(** ** Docker *)
(** The switch is stored as it was sent. *)
Record DockerSettingsRecord := DockerSettings {
  ks_enabled : json; ks_socketPath : string; ks_composeCommand : string; ks_operationTimeoutMs : number; ks_consoleShells : list string;
  ks_updatedAt : string }.
Definition normalizeDockerShells (shells : option json) : list string :=
  match shells with
  | Some (JArr l) => match omap (λ v, text_of (Some v)) l with [] => ["/bin/sh"; "/bin/bash"] | l => l end
  | _ => ["/bin/sh"; "/bin/bash"]
  end.
Definition mapDockerSettings (value : json) (updated_at : string) : exn + DockerSettingsRecord :=
  parsed ← parsed_props value "enabled";
  inr (DockerSettings (JBool (to_boolean (prop parsed "enabled"))) (text_of (prop parsed "socketPath") ⁇ "/var/run/docker.sock")
         (text_of (prop parsed "composeCommand") ⁇ "docker") (positive_of (prop parsed "operationTimeoutMs") ⁇ lit 120000)
         (normalizeDockerShells (prop parsed "consoleShells")) (text_of (prop parsed "updatedAt") ⁇ updated_at)).
Definition docker_json (s : DockerSettingsRecord) : json :=
  JObj [("enabled", ks_enabled s); ("socketPath", JStr (ks_socketPath s)); ("composeCommand", JStr (ks_composeCommand s));
        ("operationTimeoutMs", JNum (ks_operationTimeoutMs s)); ("consoleShells", JArr (JStr <$> ks_consoleShells s));
        ("updatedAt", JStr (ks_updatedAt s))].

(** ** The policy of tools *)
Definition mode_text (m : PiToolPolicyMode) : string := match m with mode_auto => "auto" | mode_ask => "ask" | mode_disabled => "disabled" end.
Definition policy_props (p : PiToolPolicySettingsRecord) : list (string * json) :=
  ((λ t, (tool_text t, JStr (mode_text (policy_of p t)))) <$> (READ_ONLY_PI_TOOLS ++ DANGEROUS_PI_TOOLS)) ++ [("updatedAt", JStr (policy_updatedAt p))].
Definition mapPiToolPolicySettings (value : json) (updated_at : string) : exn + PiToolPolicySettingsRecord :=
  parsed ← parsed_props value "updatedAt";
  normalizePiToolPolicySettings VodProtocol.to_string parsed (as_string (prop parsed "updatedAt") ⁇ updated_at).

(** ** Ranges *)
Lemma distinct_fold {A} `{EqDecision A} (l seen : list A) : NoDup seen →
  NoDup (foldl (λ s x, if bool_decide (x ∈ s) then s else s ++ [x]) seen l).
Proof.
  revert seen. induction l as [|x l IH]; intros seen Hs; [done|]. cbn [foldl]. apply IH. case_bool_decide as E; [done|].
  apply NoDup_app. split; [done|]. split; [|apply NoDup_singleton]. by intros y Hy ->%list_elem_of_singleton.
Qed.
Lemma distinct_NoDup {A} `{EqDecision A} (l : list A) : NoDup (distinct l).
Proof. apply distinct_fold. constructor. Qed.
Lemma distinct_id {A} `{EqDecision A} (l : list A) : NoDup l → distinct l = l.
Proof.
  unfold distinct. enough (∀ seen, NoDup (seen ++ l) →
    foldl (λ s x, if bool_decide (x ∈ s) then s else s ++ [x]) seen l = seen ++ l) as H by (intros; by rewrite H).
  induction l as [|x l IH]; intros seen Hn; [by rewrite app_nil_r|]. cbn [foldl]. rewrite bool_decide_false.
  - rewrite IH; by rewrite <-app_assoc.
  - apply NoDup_app in Hn as (_ & Hn & _). intros Hx. apply (Hn x Hx). by left.
Qed.
Definition within (lo hi z : Z) : Prop := lo ≤ z ≤ hi.
Record download_ok (s : DownloadSettingsRecord) : Prop := DownloadOk {
  do_concurrency : within 1 3 (ds_concurrency s);
  do_parallel : within 1 8 (ds_parallelRequestsPerTask s);
  do_segmented : within (1024 * 1024) (1024 ^ 4) (ds_segmentedDownloadMinBytes s);
  do_retries : within 0 20 (ds_maxAutoRetries s);
  do_base : within 500 60000 (ds_retryBaseDelayMs s);
  do_max : within (ds_retryBaseDelayMs s) 1800000 (ds_retryMaxDelayMs s);
  do_after : within 1000 3600000 (ds_retryAfterMaxDelayMs s);
  do_connect : within 1000 120000 (ds_connectTimeoutMs s);
  do_header : within 5000 300000 (ds_responseHeaderTimeoutMs s);
  do_idle : within 5000 900000 (ds_readIdleTimeoutMs s);
  do_free : within 0 MAX_SAFE_INTEGER (ds_minFreeSpaceBytes s);
  do_size : from_option (within 1 MAX_SAFE_INTEGER) True (ds_maxFileSizeBytes s)
}.
Record photostaff_ok (s : PhotostaffProcessingSettingsRecord) : Prop := PhotostaffOk {
  pk_base : within 500 1800000 (pp_retryBaseDelayMs s);
  pk_max : within (pp_retryBaseDelayMs s) 1800000 (pp_retryMaxDelayMs s);
  pk_concurrency : within 1 4 (pp_processingConcurrency s);
  pk_scan : within 60000 86400000 (pp_scanIntervalMs s);
  pk_retries : within 0 20 (pp_maxAutoRetries s);
  pk_command : within 5000 900000 (pp_commandTimeoutMs s);
  pk_file : within (1024 ^ 2) (1024 ^ 4) (pp_maxFileSizeBytes s);
  pk_xmp : within 1024 (64 * 1024 ^ 2) (pp_maxXmpSizeBytes s);
  pk_intermediate : within (64 * 1024 ^ 2) (8 * 1024 ^ 3) (pp_maxIntermediateBytes s);
  pk_free : within 0 (1024 ^ 4) (pp_minFreeSpaceBytes s);
  pk_pixels : within 1000000 268402689 (pp_maxDecodedPixels s)
}.
Record indexer_ok (s : IndexerSettingsRecord) : Prop := IndexerOk {
  xo_scan : within 1 16 (ix_scanConcurrency s);
  xo_extraction : within 1 8 (ix_extractionConcurrency s);
  xo_interval : within 60000 86400000 (ix_reconciliationIntervalMs s);
  xo_text : within (64 * 1024) (16 * 1024 * 1024) (ix_maxExtractedTextBytes s);
  xo_source : within (1024 * 1024) (2 * 1024 ^ 4) (ix_maxSourceDocumentBytes s);
  xo_command : within 5000 900000 (ix_commandTimeoutMs s);
  xo_pdf : within 1 5000 (ix_maxPdfTextPages s);
  xo_ocr : within 1 100 (ix_maxOcrPages s);
  xo_ids : Forall plain_text (ix_ocrRootIds s) ∧ NoDup (ix_ocrRootIds s) ∧ StronglySorted (λ a b, String.leb a b = true) (ix_ocrRootIds s)
}.
Record map_settings_ok (s : PhotostaffMapSettingsRecord) : Prop := MapSettingsOk {
  mo_tile : pm_tileType s ∈ TILE_TYPES;
  mo_zooms : isFinite (pm_minZoom s) && isFinite (pm_maxZoom s) = true;
  mo_bounds : from_option (λ l, length l = 4%nat ∧ Forall (λ v, from_option isFinite false (as_number (Some v)) = true) l) True (pm_bounds s)
}.
Record docker_in_range (s : DockerSettingsRecord) : Prop := DockerInRange {
  ko_enabled : ∃ b, ks_enabled s = JBool b;
  ko_socket : plain_text (ks_socketPath s);
  ko_command : plain_text (ks_composeCommand s);
  ko_timeout : positive_number (ks_operationTimeoutMs s) = true;
  ko_shells : ks_consoleShells s ≠ [] ∧ Forall plain_text (ks_consoleShells s)
}.
Definition docker_ok (s : DockerSettingsRecord) : Prop := docker_in_range s ∧ plain_text (ks_updatedAt s).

□ □ □ □ □

Could all of the entries be retyped word for word?

(** ** Docker *)
(** The switch is stored as it was sent. *)
Record DockerSettingsRecord := DockerSettings {
  ks_enabled : json; ks_socketPath : string; ks_composeCommand : string; ks_operationTimeoutMs : number; ks_consoleShells : list string;
  ks_updatedAt : string }.
Definition normalizeDockerShells (shells : option json) : list string :=
  match shells with
  | Some (JArr l) => match omap (λ v, text_of (Some v)) l with [] => ["/bin/sh"; "/bin/bash"] | l => l end
  | _ => ["/bin/sh"; "/bin/bash"]
  end.
Definition mapDockerSettings (value : json) (updated_at : string) : exn + DockerSettingsRecord :=
  parsed ← parsed_props value "enabled";
  inr (DockerSettings (JBool (to_boolean (prop parsed "enabled"))) (text_of (prop parsed "socketPath") ⁇ "/var/run/docker.sock")
         (text_of (prop parsed "composeCommand") ⁇ "docker") (positive_of (prop parsed "operationTimeoutMs") ⁇ lit 120000)
         (normalizeDockerShells (prop parsed "consoleShells")) (text_of (prop parsed "updatedAt") ⁇ updated_at)).
Definition docker_json (s : DockerSettingsRecord) : json :=
  JObj [("enabled", ks_enabled s); ("socketPath", JStr (ks_socketPath s)); ("composeCommand", JStr (ks_composeCommand s));
        ("operationTimeoutMs", JNum (ks_operationTimeoutMs s)); ("consoleShells", JArr (JStr <$> ks_consoleShells s));
        ("updatedAt", JStr (ks_updatedAt s))].

(** ** The policy of tools *)
Definition mode_text (m : PiToolPolicyMode) : string := match m with mode_auto => "auto" | mode_ask => "ask" | mode_disabled => "disabled" end.
Definition policy_props (p : PiToolPolicySettingsRecord) : list (string * json) :=
  ((λ t, (tool_text t, JStr (mode_text (policy_of p t)))) <$> (READ_ONLY_PI_TOOLS ++ DANGEROUS_PI_TOOLS)) ++ [("updatedAt", JStr (policy_updatedAt p))].
Definition mapPiToolPolicySettings (value : json) (updated_at : string) : exn + PiToolPolicySettingsRecord :=
  parsed ← parsed_props value "updatedAt";
  normalizePiToolPolicySettings VodProtocol.to_string parsed (as_string (prop parsed "updatedAt") ⁇ updated_at).

(** ** Ranges *)
Lemma distinct_fold {A} `{EqDecision A} (l seen : list A) : NoDup seen →
  NoDup (foldl (λ s x, if bool_decide (x ∈ s) then s else s ++ [x]) seen l).
Proof.
  revert seen. induction l as [|x l IH]; intros seen Hs; [done|]. cbn [foldl]. apply IH. case_bool_decide as E; [done|].
  apply NoDup_app. split; [done|]. split; [|apply NoDup_singleton]. by intros y Hy ->%list_elem_of_singleton.
Qed.
Lemma distinct_NoDup {A} `{EqDecision A} (l : list A) : NoDup (distinct l).
Proof. apply distinct_fold. constructor. Qed.
Lemma distinct_id {A} `{EqDecision A} (l : list A) : NoDup l → distinct l = l.
Proof.
  unfold distinct. enough (∀ seen, NoDup (seen ++ l) →
    foldl (λ s x, if bool_decide (x ∈ s) then s else s ++ [x]) seen l = seen ++ l) as H by (intros; by rewrite H).
  induction l as [|x l IH]; intros seen Hn; [by rewrite app_nil_r|]. cbn [foldl]. rewrite bool_decide_false.
  - rewrite IH; by rewrite <-app_assoc.
  - apply NoDup_app in Hn as (_ & Hn & _). intros Hx. apply (Hn x Hx). by left.
Qed.
Definition within (lo hi z : Z) : Prop := lo ≤ z ≤ hi.
Record download_ok (s : DownloadSettingsRecord) : Prop := DownloadOk {
  do_concurrency : within 1 3 (ds_concurrency s);
  do_parallel : within 1 8 (ds_parallelRequestsPerTask s);
  do_segmented : within (1024 * 1024) (1024 ^ 4) (ds_segmentedDownloadMinBytes s);
  do_retries : within 0 20 (ds_maxAutoRetries s);
  do_base : within 500 60000 (ds_retryBaseDelayMs s);
  do_max : within (ds_retryBaseDelayMs s) 1800000 (ds_retryMaxDelayMs s);
  do_after : within 1000 3600000 (ds_retryAfterMaxDelayMs s);
  do_connect : within 1000 120000 (ds_connectTimeoutMs s);
  do_header : within 5000 300000 (ds_responseHeaderTimeoutMs s);
  do_idle : within 5000 900000 (ds_readIdleTimeoutMs s);
  do_free : within 0 MAX_SAFE_INTEGER (ds_minFreeSpaceBytes s);
  do_size : from_option (within 1 MAX_SAFE_INTEGER) True (ds_maxFileSizeBytes s)
}.
Record photostaff_ok (s : PhotostaffProcessingSettingsRecord) : Prop := PhotostaffOk {
  pk_base : within 500 1800000 (pp_retryBaseDelayMs s);
  pk_max : within (pp_retryBaseDelayMs s) 1800000 (pp_retryMaxDelayMs s);
  pk_concurrency : within 1 4 (pp_processingConcurrency s);
  pk_scan : within 60000 86400000 (pp_scanIntervalMs s);
  pk_retries : within 0 20 (pp_maxAutoRetries s);
  pk_command : within 5000 900000 (pp_commandTimeoutMs s);
  pk_file : within (1024 ^ 2) (1024 ^ 4) (pp_maxFileSizeBytes s);
  pk_xmp : within 1024 (64 * 1024 ^ 2) (pp_maxXmpSizeBytes s);
  pk_intermediate : within (64 * 1024 ^ 2) (8 * 1024 ^ 3) (pp_maxIntermediateBytes s);
  pk_free : within 0 (1024 ^ 4) (pp_minFreeSpaceBytes s);
  pk_pixels : within 1000000 268402689 (pp_maxDecodedPixels s)
}.
Record indexer_ok (s : IndexerSettingsRecord) : Prop := IndexerOk {
  xo_scan : within 1 16 (ix_scanConcurrency s);
  xo_extraction : within 1 8 (ix_extractionConcurrency s);
  xo_interval : within 60000 86400000 (ix_reconciliationIntervalMs s);
  xo_text : within (64 * 1024) (16 * 1024 * 1024) (ix_maxExtractedTextBytes s);
  xo_source : within (1024 * 1024) (2 * 1024 ^ 4) (ix_maxSourceDocumentBytes s);
  xo_command : within 5000 900000 (ix_commandTimeoutMs s);
  xo_pdf : within 1 5000 (ix_maxPdfTextPages s);
  xo_ocr : within 1 100 (ix_maxOcrPages s);
  xo_ids : Forall plain_text (ix_ocrRootIds s) ∧ NoDup (ix_ocrRootIds s) ∧ StronglySorted (λ a b, String.leb a b = true) (ix_ocrRootIds s)
}.
Record map_settings_ok (s : PhotostaffMapSettingsRecord) : Prop := MapSettingsOk {
  mo_tile : pm_tileType s ∈ TILE_TYPES;
  mo_zooms : isFinite (pm_minZoom s) && isFinite (pm_maxZoom s) = true;
  mo_bounds : from_option (λ l, length l = 4%nat ∧ Forall (λ v, from_option isFinite false (as_number (Some v)) = true) l) True (pm_bounds s)
}.
Record docker_in_range (s : DockerSettingsRecord) : Prop := DockerInRange {
  ko_enabled : ∃ b, ks_enabled s = JBool b;
  ko_socket : plain_text (ks_socketPath s);
  ko_command : plain_text (ks_composeCommand s);
  ko_timeout : positive_number (ks_operationTimeoutMs s) = true;
  ko_shells : ks_consoleShells s ≠ [] ∧ Forall plain_text (ks_consoleShells s)
}.
Definition docker_ok (s : DockerSettingsRecord) : Prop := docker_in_range s ∧ plain_text (ks_updatedAt s).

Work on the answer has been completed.